Yesterday was the 28th anniversary of the day I graduated from high school. I’m sitting here trying to recall that day but there really isn’t much coming to mind. I do have a few memories of the practice we had that day (or was it the day before) where they let people get up and talk. The only one that is vivid is when Kelly (George) Winstead got up and sang some George Jones and Whitesnake. I know others got up and did similar things but that one really sticks out. I don’t remember much about the actual graduation. I have a VHS tape packed away somewhere but I haven’t watched it in ages.
I really don’t have much in common with that kid. Genetically I’m the same but that’s about it. I do still write songs and stories but hopefully I’m better at it now than I was then. I still keep in touch with some of my friends from high school but it’s through Facebook. I guess that’s one good thing about social media. If it wasn’t for Facebook I probably wouldn’t stay in touch with any of them. That’s especially true now that I live up here.
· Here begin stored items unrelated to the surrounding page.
(** ** Ids *)

(** The object of a history element before the repair. *)
Definition raw_el (x : historyElement) : el :=
  mkEl (he_ClientId x) (2 * he_Start x) (2 * he_End x) (2 * he_End x) (he_Description x).

Definition elements_of (data : list partitionVisualizationData) : list historyElement :=
  concat (History <$> data).

(** [p] shows the partition [d]; its events are in the store [els]. *)
Record part_of (els : list el) (d : partitionVisualizationData) (p : part) : Prop := {
  pp_hist : Forall2 (fun x gid => els !! gid = Some (raw_el x)) (History d) (pt_History p);
  pp_lins : pt_PartialLinearizations p = PartialLinearizations d;
  pp_largest : pt_Largest p = Largest d;
}.

Record prepared_ok (data : list partitionVisualizationData) (p : prepared) : Prop := {
  pr_els : byGid p = raw_el <$> elements_of data;
  pr_parts : Forall2 (part_of (byGid p)) data (pdata p);
  pr_gids : concat (pt_History <$> pdata p) = seq 0 (length (byGid p));
  pr_all : ∀ t, t ∈ allTimestamps p ↔ ∃ x, x ∈ byGid p ∧ (t = el_Start x ∨ t = el_End x);
  pr_starts : ∀ t, t ∈ startTimestamps p ↔ ∃ x, x ∈ byGid p ∧ t = el_Start x;
}.
Lemma draw_lins_spec hist p lins L st :
  Forall (laid_out hist) lins → noted_illegal L (cl_largestIllegal st, cl_largestIllegalLength st) →
  ∃ layers st' eps, draw_lins els xPos hist p (zlen L) lins st = Done (layers, st') ∧
    Forall2 (lin_picture hist) lins layers ∧ cl_errorPoints st' = cl_errorPoints st ++ eps ∧
    Forall (error_ok p (zlen L) lins) eps ∧ errors_shown (zlen L) layers eps ∧
    noted_illegal (L ++ zip (zlen <$> lins) (snd <$> layers)) (cl_largestIllegal st', cl_largestIllegalLength st').
Proof.
  intros Hlins. revert L st. induction Hlins as [|lin lins Hlin Hlins IH]; intros L st Hn; cbn [draw_lins].
  { exists [], st, []. rewrite !app_nil_r. split; [done|]. split; [constructor|]. split; [done|]. split; [constructor|].
    split; [|done]. intros k d Hk. done. }
  destruct (draw_lin_spec hist p (zlen L) lin st Hlin)
    as (ls & st1 & eps1 & id & idxs & -> & Hpic & Hid & He1 & Hf1 & Hne & Hil & Hla). go_simpl.
  assert (zlen L + 1 = zlen (L ++ [(zlen lin, cl_illegalLast st1)])) as -> by len.
  destruct (IH (L ++ [(zlen lin, cl_illegalLast st1)]) st1) as (layers & st2 & eps2 & -> & HF & He2 & Hf2 & Hs2 & Hn2).
  { rewrite Hla, Hil. by apply noted_illegal_step. }
  go_simpl. exists ((ls, cl_illegalLast st1) :: layers), st2, (eps1 ++ eps2).
  assert (zlen (L ++ [(zlen lin, cl_illegalLast st1)]) = zlen L + 1) as Hl1 by len. rewrite Hl1 in Hf2, Hs2.
  split; [done|]. split; [by constructor|]. split; [by rewrite He2, He1, app_assoc|]. split; [|split].
  - apply Forall_app. split.
    + eapply Forall_impl; [exact Hf1|]. intros e (? & ? & ? & ?). split; [done|]. split; [done|].
      exists 0%nat, lin, id. split; [lia|done].
    + eapply Forall_impl; [exact Hf2|]. intros e (? & ? & k & lin' & id' & ? & ? & ? & ?). split; [done|]. split; [done|].
      exists (S k), lin', id'. split; [lia|done].
  - rewrite Forall_forall in Hf1, Hf2. intros [|k] d Hd; cbn in Hd.
    + injection Hd as <-. cbn [snd]. assert (cl_illegalLast st1 ≠ ∅ ↔ eps1 ≠ []) as ->.
      { rewrite <- Hne, Hil. destruct idxs; cbn; [done|]. split; [done|]. intros _. set_solver. }
      split.
      * destruct eps1 as [|e eps1]; [done|]. intros _. exists e. split; [set_solver|].
        destruct (Hf1 e ltac:(set_solver)) as (_ & ? & _). lia.
      * intros (e & [He|He]%elem_of_app & El); [by intros ->; apply not_elem_of_nil in He|].
        destruct (Hf2 e He) as (_ & _ & k & _ & _ & ? & _). lia.
    + rewrite (Hs2 k d Hd). split; intros (e & He & El).
      * exists e. split; [set_solver|lia].
      * apply elem_of_app in He as [He|He]; [destruct (Hf1 e He) as (_ & ? & _); lia|]. exists e. split; [done|lia].
  - cbn [fmap list_fmap zip zip_with snd]. by rewrite <- app_assoc in Hn2.
Qed.
(* ===== verification/PagePicture.v ===== *)
(** * The picture is faithful ([labs/src/porcupine/visualization.go])

    On data that can be shown, [render] draws without throwing.  Boxes lie in
    the row of their client, inside the picture, have room for their text,
    and show the real-time order of the operations; points of partial
    linearizations, and the red ones that could not follow, lie in the boxes
    of their events. *)

From Stdlib Require Import QArith Qminmax Lqa.
From S2P Require Import Prelude Visualization Page PageLayout PageData PageCorrect PageDraw.
Local Open Scope Z_scope.

(** The greedy points are in the boxes whenever some points are. *)
Lemma fits_chain textWidth p sorted y pt lin :
  fits textWidth p sorted y → pt ∈ pdata p → lin ∈ pt_PartialLinearizations pt →
  let gids := glob (pt_History pt) lin in
  let c := chain y None (start_of (byGid p) <$> gids) in
  Forall2 (fun g q => q <= y (end_of (byGid p) g))%Q gids c ∧
  ∀ g q, next_event (byGid p) (pt_History pt) lin g → last c = Some q →
    (q + inject_Z EPSILON <= y (end_of (byGid p) g))%Q.
Proof.
  intros Hf Hpt Hlin gids c. destruct (ft_lins _ _ _ _ Hf pt lin Hpt Hlin) as (qs & Hqs & HF & Hn).
  assert (Forall2 Qle c qs) as Hle.
  { apply (chain_least y y None None); [|done|done]. intros. apply Qle_refl. }
  split.
  - apply Forall2_same_length_lookup_2; [unfold c; by rewrite chain_length, length_fmap|].
    intros k g q Hg Hq. destruct (Forall2_lookup_l _ _ _ _ _ Hle Hq) as (q' & Hq' & ?).
    pose proof (Forall2_lookup_lr _ _ _ _ _ _ HF Hg Hq') as Hb. cbn in Hb. lra.
  - intros g q Hg Hq. rewrite last_lookup in Hq. destruct (Forall2_lookup_l _ _ _ _ _ Hle Hq) as (q' & Hq' & ?).
    assert (last qs = Some q') as Hl by (by rewrite last_lookup, <- (Forall2_length _ _ _ Hle)).
    specialize (Hn g q' Hg Hl). lra.
Qed.
(* ===== verification/PorcupineExamples.v ===== *)
(** * The checker on concrete histories

    A history of the key/value service evaluated by the checker, and the
    theorems on the checker applied to it. *)

From S2P Require Import Prelude PorcupineModel Linearizability CheckSingle CheckSearch CheckRefine.
From S2P Require Import CheckerCorrect OpHistory PorcupineCheck EventHistory KvModel Visualization.
Local Open Scope Z_scope.

Definition kv_put (c : Z) (k v : string) (t t' : Z) : kvop :=
  mkOperation c (KIn (mkKvInput 1 k v)) t (KOut (mkKvOutput "")) t'.
Definition kv_get (c : Z) (k v : string) (t t' : Z) : kvop :=
  mkOperation c (KIn (mkKvInput 0 k "")) t (KOut (mkKvOutput v)) t'.

(** [put x a] overlaps [get x], which may see either value. *)
Definition good_ops : list kvop :=
  [kv_put 0 "x" "a" 0 10; kv_get 1 "x" "" 2 6; kv_get 2 "x" "a" 3 8; kv_put 1 "y" "b" 7 9].

(** [get x] sees the old value after another client saw the new one. *)
Definition stale_ops : list kvop :=
  [kv_put 0 "x" "a" 0 10; kv_get 1 "x" "a" 2 4; kv_get 2 "x" "" 5 8].

Notation sortEntries := (go_sort byTime_Less).
Notation kvmodel := (KvModel id (go_sort string_less)).
Notation fkvmodel := (fillDefault (fun _ => "") id kvmodel).
Definition run_kv (ops : list kvop) (ixs : list nat) : go bool :=
  CheckOperations (fun _ => "") id id sortEntries 100 kvmodel ops (Result <$> ixs) (fun _ _ => false).

Example run_good : run_kv good_ops [1; 0]%nat = Done true.
Proof. vm_compute. reflexivity. Qed.
Example run_stale : run_kv stale_ops [0]%nat = Done false.
Proof. vm_compute. reflexivity. Qed.

Lemma good_history : kv_history good_ops.
Proof.
  split; [| |done].
  - repeat constructor; eexists _, _; done.
  - split.
    + intros op. unfold good_ops. set_unfold. intros; destruct_or?; subst; done.
    + intros a b. unfold good_ops. set_unfold. intros; destruct_or?; subst; done.
Qed.

(** The operations on [x], as the entries that [checkSingle] receives. *)
Definition x_ops : list kvop := on_key "x" good_ops.
Definition x_entries : list (entry kvval) := makeEntries sortEntries x_ops.

Lemma x_checkable : checkable x_entries.
Proof.
  destruct (kv_checkable id (go_sort string_less) "x" good_ops good_history) as [[? ?] ? ?].
  by apply (makeEntries_checkable sortEntries x_ops).
Qed.

Lemma x_steps : steps_defined fkvmodel x_entries.
Proof.
  destruct (kv_checkable id (go_sort string_less) "x" good_ops good_history) as [[? ?] ? ?].
  by apply (makeEntries_steps sortEntries fkvmodel x_ops).
Qed.

Definition x_verdict : verdict :=
  match checkSingle fkvmodel true 100 not_killed x_entries with
  | Done v => v
  | _ => mkVerdict false [] []
  end.

Lemma checkSingle_correct_witness :
  ∃ fuel v, checkSingle fkvmodel true fuel not_killed x_entries = Done v ∧
    (v_ok v = true ↔ linearizable fkvmodel x_entries).
Proof. exact (checkSingle_correct fkvmodel ShallowEqual true x_entries x_checkable x_steps). Defined.

Lemma checkSingle_killed_sound_witness : linearizable fkvmodel x_entries.
Proof.
  eapply (checkSingle_killed_sound fkvmodel ShallowEqual true x_entries 100 (fun k => bool_decide (k = 50%nat)));
    [exact x_checkable|exact x_steps|vm_compute; reflexivity|reflexivity].
Defined.

Lemma checkSingle_partials_witness :
  ∃ τ, partial_linearization fkvmodel x_entries τ.
Proof.
  edestruct (checkSingle_partials fkvmodel ShallowEqual true x_entries 100 x_verdict 0 1)
    as (τ & _ & Hτ & _); [exact x_checkable|exact x_steps|vm_compute; reflexivity|reflexivity|].
  exists τ. exact Hτ.
Defined.

Lemma checkParallel_sound_witness : linearizable fkvmodel x_entries.
Proof.
  eapply (checkParallel_sound id 100 fkvmodel [x_entries; x_entries] false ShallowEqual 0
    [Result 1; Result 0] (fun _ _ => false) Ok (mkInfo [] [])).
  - exact (KvModel_lawful _ _ _ _).
  - intros h Hh. assert (h = x_entries) as -> by set_solver.
    split; [exact x_checkable|exact x_steps].
  - vm_compute. repeat constructor; set_solver.
  - vm_compute. reflexivity.
  - reflexivity.
  - left.
Defined.

Lemma checkParallel_empty_witness :
  checkParallel id 100 fkvmodel [] false 0 [TimeoutFires] (fun _ _ => false) = Stuck.
Proof. apply (checkParallel_empty_blocks id 100 fkvmodel). reflexivity. Defined.

Lemma CheckOperations_kv_witness :
  ∃ fuel b, CheckOperations (fun _ => "") id id sortEntries fuel kvmodel good_ops
    (Result <$> [1; 0]%nat) (fun _ _ => false) = Done b ∧ (b = true ↔ store_linearizable good_ops).
Proof.
  eapply (CheckOperations_kv (fun _ => "") id id sortEntries id (go_sort string_less)).
  - exact (fun l => reflexivity l).
  - exact (fun l => reflexivity l).
  - exact good_history.
  - discriminate.
  - vm_compute. reflexivity.
  - cbn. apply perm_swap.
Defined.

(** ** Events *)

(** A put and a get that overlap, recorded under the ids 7 and 3. *)
Definition x_events : list (Event kvval) :=
  [mkEvent 0 CallEvent (KIn (mkKvInput 1 "x" "a")) 7; mkEvent 1 CallEvent (KIn (mkKvInput 0 "x" "")) 3;
   mkEvent 1 ReturnEvent (KOut (mkKvOutput "a")) 3; mkEvent 0 ReturnEvent (KOut (mkKvOutput "")) 7].

Lemma x_events_wf : wf_events x_events.
Proof.
  apply wf_by_position.
  - vm_compute. repeat constructor; set_solver.
  - intros [|[|[|[|i]]]] e [= <-] He; try discriminate He.
    + exists 3%nat. eexists. split; [lia|]. split; [reflexivity|]. split; reflexivity.
    + exists 2%nat. eexists. split; [lia|]. split; [reflexivity|]. split; reflexivity.
  - intros [|[|[|[|i]]]] e [= <-] He; try discriminate He.
    + exists 1%nat. eexists. split; [lia|]. split; [reflexivity|]. split; reflexivity.
    + exists 0%nat. eexists. split; [lia|]. split; [reflexivity|]. split; reflexivity.
Qed.

Lemma x_events_checkable : ev_checkable kvmodel x_events.
Proof.
  split; [exact x_events_wf|reflexivity|]. intros c r s Hc Hr.
  repeat (apply elem_of_cons in Hc as [->|Hc]); [..|by apply not_elem_of_nil in Hc];
    repeat (apply elem_of_cons in Hr as [->|Hr]); try by apply not_elem_of_nil in Hr.
  all: cbn; intros; try discriminate; eexists _, _; reflexivity.
Qed.


Example run_events :
  fst <$> checkEvents (fun _ => "") id id 100 kvmodel x_events false 0 [Result 0] (fun _ _ => false) = Done Ok.
Proof. vm_compute. reflexivity. Qed.

(** ** Displaying the result *)

Definition x_info : linearizationInfo kvval :=
  match checkParallel id 100 fkvmodel [x_entries] true 0 [Result 0] (fun _ _ => false) with
  | Done (_, info) => info
  | _ => mkInfo [] []
  end.

(** Every entry of the history is a call with an input or a return with an
    output. *)
Lemma x_described j i o : op_values x_entries j i o → ∃ d, kv_DescribeOperation i o = Done d.
Proof.
  assert (Forall (fun e => match e_value e with KIn _ => is_call e | KOut _ => is_ret e | KNil => False end) x_entries) as Hf.
  { vm_compute. repeat constructor. }
  rewrite Forall_forall in Hf. intros (e & e' & He & Hc & _ & <- & He' & Hr & _ & <-).
  apply Hf in He, He'. unfold is_call, is_ret in *. destruct (e_value e), (e_value e'); try done; try congruence.
  by eexists.
Qed.

Lemma visualization_witness :
  ∃ data, computeVisualizationData (fun _ => "") id (go_sort longer) kvmodel x_info = Done data ∧
    length data = 1%nat.
Proof.
  edestruct (visualization_faithful (fun _ => "") id (go_sort longer) kvmodel ShallowEqual id 100
    [x_entries] 0 [Result 0] (fun _ _ => false) Ok x_info) as (data & H1 & H2 & _).
  - exact _.
  - exact (KvModel_lawful _ _ _ _).
  - exact (fun l => reflexivity l).
  - intros h Hh. assert (h = x_entries) as -> by set_solver. split; [exact x_checkable|exact x_steps].
  - vm_compute. repeat constructor; set_solver.
  - set_solver.
  - reflexivity.
  - reflexivity.
  - intros h j i o Hh. assert (h = x_entries) as -> by set_solver. apply x_described.
  - vm_compute. reflexivity.
  - exists data. split; [exact H1|exact H2].
Defined.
We’ve had three class reunions so far but I’m having trouble remembering. I know we did a 10, 20, and 25 year reunion but I can’t remember if there was a 15 year or not. I really do think there was. I remember the first one was at the convention center in Rocky Mount. There was one at the hotel across from Nash General Hospital. There was one at the country club in Nashville and there was the last one. That is four. I assume we will have one in two years to mark 30 years. If we do then I will do my best to make it. That will also be the 10 year mark for me graduating from college. I guess I may try to make the Gospel Rally that year. I’ve got two years to plan for it.
As I sit here and examine my life I have come to the conclusion that there is no way I could have dreamed this up back in 1988. I would have had trouble imaging this even ten years ago when I was graduating from Bible college. God really has lead me on an interesting journey. To steal from The Beatles, it’s been a long and winding road. I really don’t have any complaints. God has been good to me even when I wasn’t particularly concerned about where He was leading me. He let me go off in all different directions and still managed to bring me right here when I believe He wants me. For that, I am grateful.
I didn’t realize it at the time (who really does?) but walking across that stage was just the beginning. I had no clue what was waiting ahead. You know what? I still don’t. What I do know is that God will be right here with me just like He has been for the last 28 years.